Once, while out skating, I took a crack to the back of my head in a fall, knocking myself out. When I began to come around, I experienced an accelerated evolution of consciousness itself. My vision went from nothing to blurry to sharp. I began to pick out objects that morphed into people hovering around me. As I lay on the cold ice I detected the sensation of the sun on my face and the weight of my body.
But I had no idea who I was. There was thinking going on, but who was doing the thinking was a mystery to the thinker. It was as if I was a floating mind with no identity to root me into my body. I could have been anyone. Eventually (a matter of a half a minute or so that felt like an eternity) I regained a sense of myself. My identity returned and I got to my feet and skated off the same person I was before I fell. I think. I hope.
However, identity, this thing we think we are, is a social construct, not some fixed immutable physical attribute. It can be disconcerting to think of the self as fluid, considering we cling so hard to the concept, but this fluidity and the ability to alter one’s “identity” isn’t a bad thing at all (although a more considered approach than a blow to the head is always a better idea), and it’s always good to let the mind roam free.
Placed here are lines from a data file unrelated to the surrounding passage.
(* ===== verification/Effects.v ===== *)
(** * Effects: the state-and-exception monad of the service layer

    A service function runs in a world (database session, durable database,
    Redis, clock) that it changes, and it returns a value or raises.  A raised
    exception does not undo what was done before it: the world at the moment of
    the raise is part of the outcome, because a [db.commit()] that preceded the
    raise is durable.

    The file has the monad with its notation, [try ... except], the [for] loop,
    and two proof interfaces: [triple], a Hoare rule per construct with a normal
    and an exceptional postcondition, and [guarantees], for relations between
    the world before and the world after (frames, monotonicity). *)

From S2P Require Import Prelude.

Inductive Result (E A : Type) : Type :=
  | Ok (a : A)
  | Raise (e : E).
Arguments Ok {E A} a.
Arguments Raise {E A} e.

Definition M (S E A : Type) : Type := S -> Result E A * S.

Section Monad.
Context {S E : Type}.

Definition ret {A} (a : A) : M S E A := fun s => (Ok a, s).

Definition raise {A} (e : E) : M S E A := fun s => (Raise e, s).

Definition bind {A B} (m : M S E A) (k : A -> M S E B) : M S E B :=
  fun s => match m s with
           | (Ok a, s') => k a s'
           | (Raise e, s') => (Raise e, s')
           end.

(** [try: m except ...: h], where [h e] is [None] for an exception that the
    handler's class does not match. *)
Definition catch {A} (m : M S E A) (h : E -> option (M S E A)) : M S E A :=
  fun s => match m s with
           | (Ok a, s') => (Ok a, s')
           | (Raise e, s') =>
               match h e with
               | Some m' => m' s'
               | None => (Raise e, s')
               end
           end.

(** [try: m finally: f]: an exception of [f] replaces the outcome of [m]. *)
Definition finally {A} (m : M S E A) (f : M S E unit) : M S E A :=
  fun s => let '(r, s') := m s in
           match f s' with
           | (Ok _, s'') => (r, s'')
           | (Raise e, s'') => (Raise e, s'')
           end.

Definition get_state : M S E S := fun s => (Ok s, s).
Definition modify (f : S -> S) : M S E unit := fun s => (Ok tt, f s).
Definition asks {A} (f : S -> A) : M S E A := fun s => (Ok (f s), s).

Definition when (b : bool) (m : M S E unit) : M S E unit :=
  if b then m else ret tt.

(** [for x in l: body x]. *)
Fixpoint for_each {A} (l : list A) (body : A -> M S E unit) : M S E unit :=
  match l with
  | [] => ret tt
  | x :: l' => bind (body x) (fun _ => for_each l' body)
  end.

(** [[body x for x in l]] and loops that thread an accumulator. *)
Fixpoint map_m {A B} (l : list A) (body : A -> M S E B) : M S E (list B) :=
  match l with
  | [] => ret []
  | x :: l' => bind (body x) (fun y => bind (map_m l' body) (fun ys => ret (y :: ys)))
  end.

Fixpoint fold_m {A B} (l : list A) (acc : B) (body : B -> A -> M S E B) : M S E B :=
  match l with
  | [] => ret acc
  | x :: l' => bind (body acc x) (fun acc' => fold_m l' acc' body)
  end.
End Monad.

Notation "x <- m ;; k" := (bind m (fun x => k))
  (at level 100, m at next level, k at level 200, right associativity) : py_scope.
Notation "m ;;; k" := (bind m (fun _ => k))
  (at level 100, k at level 200, right associativity) : py_scope.

(** ** Hoare triples with an exceptional postcondition *)

Definition triple {S E A} (P : S -> Prop) (m : M S E A)
    (Q : A -> S -> Prop) (X : E -> S -> Prop) : Prop :=
  forall s, P s -> match m s with
                   | (Ok a, s') => Q a s'
                   | (Raise e, s') => X e s'
                   end.

Section Triples.
Context {S E : Type}.
Implicit Types (P : S -> Prop) (X : E -> S -> Prop).

Lemma triple_ret {A} P (a : A) Q X :
  (forall s, P s -> Q a s) -> triple P (ret a) Q X.
Proof. intros H s Hs. apply H, Hs. Qed.

Lemma triple_raise {A} P (e : E) (Q : A -> S -> Prop) X :
  (forall s, P s -> X e s) -> triple P (raise e) Q X.
Proof. intros H s Hs. apply H, Hs. Qed.

Lemma triple_bind {A B} P (m : M S E A) (k : A -> M S E B) R Q X :
  triple P m R X -> (forall a, triple (R a) (k a) Q X) -> triple P (bind m k) Q X.
Proof.
  intros Hm Hk s Hs. unfold bind. specialize (Hm s Hs).
  destruct (m s) as [[a|e] s']; [apply Hk, Hm | exact Hm].
Qed.

Lemma triple_conseq {A} P P' (m : M S E A) Q Q' X X' :
  triple P' m Q' X' ->
  (forall s, P s -> P' s) -> (forall a s, Q' a s -> Q a s) ->
  (forall e s, X' e s -> X e s) -> triple P m Q X.
Proof.
  intros H HP HQ HX s Hs. specialize (H s (HP s Hs)).
  destruct (m s) as [[a|e] s']; auto.
Qed.

Lemma triple_and {A} P P' (m : M S E A) Q Q' X X' :
  triple P m Q X -> triple P' m Q' X' ->
  triple (fun s => P s /\ P' s) m (fun a s => Q a s /\ Q' a s) (fun e s => X e s /\ X' e s).
Proof.
  intros H H' s [Hs Hs']. specialize (H s Hs). specialize (H' s Hs').
  destruct (m s) as [[a|e] s']; auto.
Qed.

Lemma triple_asks {A} P (f : S -> A) Q X :
  (forall s, P s -> Q (f s) s) -> triple P (asks f) Q X.
Proof. intros H s Hs. apply H, Hs. Qed.

Lemma triple_modify P f Q X :
  (forall s, P s -> Q tt (f s)) -> triple P (modify f) Q X.
Proof. intros H s Hs. apply H, Hs. Qed.

Lemma triple_catch {A} P (m : M S E A) h Q Y X :
  triple P m Q Y ->
  (forall e m', h e = Some m' -> triple (Y e) m' Q X) ->
  (forall e s, h e = None -> Y e s -> X e s) ->
  triple P (catch m h) Q X.
Proof.
  intros Hm Hh Hn s Hs. unfold catch. specialize (Hm s Hs).
  destruct (m s) as [[a|e] s']; [done|].
  destruct (h e) as [m'|] eqn:E'; [apply (Hh e m' E' s' Hm) | auto].
Qed.

Lemma triple_finally {A} P (m : M S E A) f Q X Q' X' :
  triple P m Q X ->
  (forall a, triple (Q a) f (fun _ => Q' a) (fun e s => X' e s)) ->
  (forall e, triple (X e) f (fun _ => X' e) (fun e' s => X' e' s)) ->
  triple P (finally m f) Q' X'.
Proof.
  intros Hm Hok Hex s Hs. unfold finally. specialize (Hm s Hs).
  destruct (m s) as [[a|e] s'].
  - specialize (Hok a s' Hm). by destruct (f s') as [[u|e'] s''].
  - specialize (Hex e s' Hm). by destruct (f s') as [[u|e'] s''].
Qed.

Lemma triple_for_each {A} (l : list A) body P X :
  (forall x, In x l -> triple P (body x) (fun _ => P) X) ->
  triple P (for_each l body) (fun _ => P) X.
Proof.
  induction l as [|x l IH]; intros H; simpl.
  - apply triple_ret; auto.
  - eapply triple_bind; [apply H; by left|].
    intros u. apply IH. intros y Hy. apply H. by right.
Qed.

Lemma triple_map_m {A B} (l : list A) (body : A -> M S E B) P X :
  (forall x, In x l -> triple P (body x) (fun _ => P) X) ->
  triple P (map_m l body) (fun _ => P) X.
Proof.
  induction l as [|x l IH]; intros H; simpl.
  - apply triple_ret; auto.
  - eapply triple_bind; [apply H; by left|].
    intros y. eapply triple_bind; [apply IH; intros z Hz; apply H; by right|].
    intros ys. apply triple_ret; auto.
Qed.

Lemma triple_fold_m {A B} (l : list A) (body : B -> A -> M S E B) acc P X :
  (forall b x, In x l -> triple P (body b x) (fun _ => P) X) ->
  triple P (fold_m l acc body) (fun _ => P) X.
Proof.
  revert acc. induction l as [|x l IH]; intros acc H; simpl.
  - apply triple_ret; auto.
  - eapply triple_bind; [apply H; by left|].
    intros b. apply IH. intros c y Hy. apply H. by right.
Qed.
End Triples.

(** ** Relations between the world before and after *)

Definition guarantees {S E A} (R : S -> S -> Prop) (m : M S E A) : Prop :=
  forall s, R s (snd (m s)).

Section Guarantees.
Context {S E : Type} (R : S -> S -> Prop) `{!PreOrder R}.

Lemma guarantees_ret {A} (a : A) : guarantees (E := E) R (ret a).
Proof. intros s. simpl. reflexivity. Qed.

Lemma guarantees_raise {A} (e : E) : guarantees (A := A) R (raise e).
Proof. intros s. simpl. reflexivity. Qed.

Lemma guarantees_asks {A} (f : S -> A) : guarantees (E := E) R (asks f).
Proof. intros s. simpl. reflexivity. Qed.

Lemma guarantees_bind {A B} (m : M S E A) (k : A -> M S E B) :
  guarantees R m -> (forall a, guarantees R (k a)) -> guarantees R (bind m k).
Proof.
  intros Hm Hk s. unfold bind. specialize (Hm s).
  destruct (m s) as [[a|e] s']; simpl in *; [etransitivity; [exact Hm | apply Hk] | done].
Qed.

Lemma guarantees_catch {A} (m : M S E A) h :
  guarantees R m -> (forall e m', h e = Some m' -> guarantees R m') ->
  guarantees R (catch m h).
Proof.
  intros Hm Hh s. unfold catch. specialize (Hm s).
  destruct (m s) as [[a|e] s']; simpl in *; [done|].
  destruct (h e) as [m'|] eqn:E'; [|done].
  etransitivity; [exact Hm | apply (Hh e m' E')].
Qed.

Lemma guarantees_for_each {A} (l : list A) (body : A -> M S E unit) :
  (forall x, guarantees R (body x)) -> guarantees R (for_each l body).
Proof.
  intros H. induction l as [|x l IH]; simpl; [apply guarantees_ret|].
  apply guarantees_bind; auto.
Qed.

Lemma guarantees_map_m {A B} (l : list A) (body : A -> M S E B) :
  (forall x, guarantees R (body x)) -> guarantees R (map_m l body).
Proof.
  intros H. induction l as [|x l IH]; simpl; [apply guarantees_ret|].
  apply guarantees_bind; [done|]. intros y.
  apply guarantees_bind; [done|]. intros ys. apply guarantees_ret.
Qed.

Lemma guarantees_fold_m {A B} (l : list A) acc (body : B -> A -> M S E B) :
  (forall b x, guarantees R (body b x)) -> guarantees R (fold_m l acc body).
Proof.
  intros H. revert acc. induction l as [|x l IH]; intros acc; simpl; [apply guarantees_ret|].
  apply guarantees_bind; auto.
Qed.
End Guarantees.

(** Running a bind whose first step is known. *)
Lemma bind_ok {S E A B} (m : M S E A) (k : A -> M S E B) s a s' :
  m s = (Ok a, s') -> bind m k s = k a s'.
Proof. intros H. unfold bind. by rewrite H. Qed.

Lemma bind_raise {S E A B} (m : M S E A) (k : A -> M S E B) s e s' :
  m s = (Raise e, s') -> bind m k s = (Raise e, s').
Proof. intros H. unfold bind. by rewrite H. Qed.

Lemma bind_ok_inv {S E A B} (m : M S E A) (k : A -> M S E B) s b s'' :
  bind m k s = (Ok b, s'') -> exists a s', m s = (Ok a, s') /\ k a s' = (Ok b, s'').
Proof.
  unfold bind. destruct (m s) as [[a|e] s'] eqn:Em; [eauto | discriminate].
Qed.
Transformation is a matter of survival in the reality of an ever-changing environment. Especially because everything we know, all patterns and customs, always eventually stagnate as new emergent systems form and new approaches and thinking supersede older ones. We all operate in an ever-changing world and if we want to survive and flourish, we need to adapt and evolve or we perish.
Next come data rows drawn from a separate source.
(* ===== verification/Schema.v ===== *)
(** * Schema: the relational data model and the world the services run in

    Every ORM class of app/models that the booking core reads or writes is a
    record with the columns of its table; a table is a finite map from primary
    key to row; [DB] is the database.  [World] adds what surrounds a service
    call: the session's view of the database and the durable one, the primary-key
    sequences, Redis and the clock.

    String columns with a closed set of values are enumerations; the columns the
    code compares with unknown strings (booking_mode, transfer_destination_policy,
    language, visibility) stay strings.  Column lengths are not modelled. *)

From S2P Require Import Prelude Py Effects.

(** ** Errors: [app/core/domain_errors.py] and the exceptions of the libraries *)

(** The subclasses of [DomainError]. *)
Inductive DomainErrorKind : Type :=
  | BadRequestError
  | UnauthorizedError
  | ForbiddenError
  | NotFoundError
  | ConflictError
  | PayloadTooLargeError
  | ServiceUnavailableError.
#[global] Instance DomainErrorKind_eq_dec : EqDecision DomainErrorKind.
Proof. solve_decision. Defined.

(** The [status_code] class attribute of each subclass. *)
Definition status_code (k : DomainErrorKind) : Z :=
  match k with
  | BadRequestError => 400
  | UnauthorizedError => 401
  | ForbiddenError => 403
  | NotFoundError => 404
  | ConflictError => 409
  | PayloadTooLargeError => 413
  | ServiceUnavailableError => 503
  end.

(** Everything a service call can end with besides a value.  [NonTermination]
    is not an exception: it marks a loop that never ends, and no handler
    matches it. *)
Inductive Exn : Type :=
  | DomainError (kind : DomainErrorKind) (message : string)
  | IntegrityError (constraint : string)
  | NoResultFound
  | KeyError (key : string)
  | ValueError (message : string)
  | TypeError
  | SmsDeliveryError (message : option string)
  | CalendarSyncError (message : option string)
  | CalendarCancelError (message : option string)
  | UnknownJobTypeError (job_type : string)
  | EmailDeliveryError (message : string)
  | WebhookSignatureError (message : string)
  | TwilioSignatureError (message : string)
  | HTTPException (code : Z) (detail : string)
  | ValidationError
  | JWTError
  | ClientError
  | DatabaseError
  | NonTermination.
#[global] Instance Exn_eq_dec : EqDecision Exn.
Proof. solve_decision. Defined.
This is true for individuals, for organisations, and even for living species. And, not surprisingly, it’s even true in football. Football teams have identities that are fractal-like; players have identities, the team itself has one, the club as a whole has one, and the fans have one too. All of these identities are fluid and subjective and interrelated. If all these multiple identities can align into a Super-Identity then football teams become successful. Arsenal has been on this journey of alignment since Mikel Arteta was appointed manager. For Arsenal fans this journey is one hell of a ride. And it’s really only just begun.